Ionospheric effects of whistler waves from rocket-triggered lightning



[1] Lightning-induced electron precipitation (LEP) is one of the primary mechanisms for energetic electron loss from Earth's radiation belts. While previous works have emphasized lightning location and the return stroke peak current in quantifying lightning's role in radiation belt electron loss, the spectrum of the lightning return stroke has received far less attention. Rocket-triggered lightning experiments performed at the International Center for Lightning Research and Testing (ICLRT) at Camp Blanding, Florida, provide a means to directly measure the spectral content of individual lightning return strokes. Using an integrated set of numerical models and directly observed rocket-triggered lightning channel-base currents we calculate the latitudinal dependence of the precipitation signature.

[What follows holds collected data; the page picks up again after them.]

(** It raises when [city_data] is anything else. *)
Lemma fallback_raises (course city campaign_type : str)
    (market_context : market_context) :
  (forall d,
      ctx_get market_context (py "city_data") (EDict []) <> EDict d) ->
  _generate_fallback_content course city campaign_type market_context
  = Raise AttributeError.
Proof.
  intros H. unfold _generate_fallback_content.
  destruct (ctx_get market_context (py "city_data") (EDict [])) as [d| |];
    [exfalso; apply (H d); reflexivity | reflexivity | reflexivity].
Qed.

Lemma parse_returns (ai_response : response) (course city : str) :
  exists parsed, _parse_ai_response ai_response course city = Ok parsed.
Proof.
  destruct ai_response as [text|c].
  - destruct (parse_text text course city) as (s & b & p & a & E). eauto.
  - unfold _parse_ai_response, as_text, bind, try_except.
    apply (fallback_returns course city (py "Email") [] (d := [])).
    reflexivity.
Qed.

(** The parser's own handler: what is no text is replaced by the fallback
    content for the campaign type "Email" and the empty market context. *)
Lemma parse_structured (c : content) (course city : str) :
  as_text (Structured c) = Raise TypeError
  /\ _parse_ai_response (Structured c) course city =
     _generate_fallback_content course city (py "Email") [].
Proof. split; reflexivity. Qed.

(** *** The pipeline, case by case *)

Lemma generate_cases (model : option (prompt -> result str))
    (now course city campaign_type : str) (market_context : market_context) :
  generate_campaign_content model now course city campaign_type
    market_context =
  let fallback :=
    _generate_fallback_content course city campaign_type market_context in
  match _create_content_prompt now course city campaign_type
          market_context with
  | Raise _ => fallback
  | Ok prompt =>
      match generated model course city campaign_type market_context
              prompt with
      | Raise _ => fallback
      | Ok ai_response =>
          match _parse_ai_response ai_response course city with
          | Raise _ => fallback
          | Ok parsed =>
              match _predict_performance course city campaign_type
                      market_context with
              | Raise _ => fallback
              | Ok p => Ok (set_predictions p parsed)
              end
          end
      end
  end.
Proof.
  unfold generate_campaign_content. cbv zeta.
  destruct (_create_content_prompt now course city campaign_type
              market_context) as [prompt|e]; [|reflexivity].
  cbn [bind].
  destruct (generated model course city campaign_type market_context
              prompt) as [ai_response|e]; [|reflexivity].
  cbn [bind].
  destruct (_parse_ai_response ai_response course city) as [parsed|e];
    [|reflexivity].
  cbn [bind].
  destruct (_predict_performance course city campaign_type market_context);
    reflexivity.
Qed.

Lemma gemini_result (m : prompt -> result str) (p : prompt) :
  _generate_with_gemini m p = m p.
Proof. unfold _generate_with_gemini. destruct (m p); reflexivity. Qed.

Local Ltac absurd_case :=
  match goal with
  | H : raises _ |- _ => destruct H as [? H]; congruence
  | _ => congruence
  end.

(** C1, as the code has it.  When [city_data] is absent from the market
    context or is a dict, content generation returns content and does not
    raise.  If prompt building, the request to the text service or the
    performance prediction raises, the content is the fallback content for
    the same course, city, campaign type and market context.  Otherwise it
    is what the parser returns, with the predictions added; an exception
    inside the parser is handled there, by the fallback content for the
    campaign type "Email" and the empty market context. *)
Theorem generation_returns_content (model : option (prompt -> result str))
    (now course city campaign_type : str) (market_context : market_context)
    (d : dict pyval) :
  ctx_get market_context (py "city_data") (EDict []) = EDict d ->
  exists fb c,
    _generate_fallback_content course city campaign_type market_context
      = Ok fb
    /\ generate_campaign_content model now course city campaign_type
         market_context = Ok c
    /\ (raises (_create_content_prompt now course city campaign_type
                  market_context) -> c = fb)
    /\ (forall m p,
          model = Some m ->
          _create_content_prompt now course city campaign_type
            market_context = Ok p ->
          raises (m p) -> c = fb)
    /\ (raises (_predict_performance course city campaign_type
                  market_context) -> c = fb)
    /\ (forall p ai_response pr,
          _create_content_prompt now course city campaign_type
            market_context = Ok p ->
          generated model course city campaign_type market_context p
            = Ok ai_response ->
          _predict_performance course city campaign_type market_context
            = Ok pr ->
          exists parsed,
            _parse_ai_response ai_response course city = Ok parsed
            /\ c = set_predictions pr parsed)
    /\ (forall ai_response,
          raises (as_text ai_response) ->
          _parse_ai_response ai_response course city
          = _generate_fallback_content course city (py "Email") []).
Proof.
  intros Hd.
  destruct (fallback_returns course city campaign_type market_context Hd)
    as [fb Hfb].
  assert (Hparse : forall ai_response,
             raises (as_text ai_response) ->
             _parse_ai_response ai_response course city
             = _generate_fallback_content course city (py "Email") []).
  { intros [text|c0] [e He]; [discriminate He | reflexivity]. }
  exists fb. rewrite generate_cases. cbv zeta. rewrite Hfb.
  destruct (_create_content_prompt now course city campaign_type
              market_context) as [p|e] eqn:Hp.
  2: { exists fb. repeat split; intros; try reflexivity; try absurd_case.
       apply Hparse; assumption. }
  destruct (generated model course city campaign_type market_context p)
    as [ai_response|e] eqn:Hg.
  2: { exists fb. repeat split; intros; try reflexivity; try absurd_case.
       apply Hparse; assumption. }
  destruct (parse_returns ai_response course city) as [parsed Hparsed].
  rewrite Hparsed.
  destruct (_predict_performance course city campaign_type market_context)
    as [pr|e] eqn:Hpr.
  2: { exists fb. repeat split; intros; try reflexivity; try absurd_case.
       apply Hparse; assumption. }
  exists (set_predictions pr parsed).
  split; [reflexivity|]. split; [reflexivity|].
  split; [intros; absurd_case|].
  split.
  { intros m p0 Hmodel Hp0 [e He]. subst model.
    apply Ok_inj in Hp0. subst p0.
    unfold generated in Hg. rewrite gemini_result, He in Hg.
    discriminate Hg. }
  split; [intros; absurd_case|].
  split; [|exact Hparse].
  intros p0 ai_response0 pr0 Hp0 Hg0 Hpr0.
  apply Ok_inj in Hp0. subst p0.
  rewrite Hg in Hg0. apply Ok_inj in Hg0. subst ai_response0.
  apply Ok_inj in Hpr0. subst pr0.
  exists parsed. split; [assumption | reflexivity].
Qed.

Model results indicate that rocket-triggered lightning may produce detectable LEP events and that return strokes with higher ELF (3 Hz–3 kHz) content cause proportionally more ionospheric ionization and precipitate more electrons at higher latitudes than return strokes with proportionally higher VLF (3 kHz–30 kHz) content. The predicted spatio-temporal signature of the induced electron precipitation is highly dependent upon the return stroke spectral content. As a result, we postulate that rocket-triggered lightning experiments enable us to the estimate the spectral profile of energetic electrons precipitated from the Earth's radiation belts.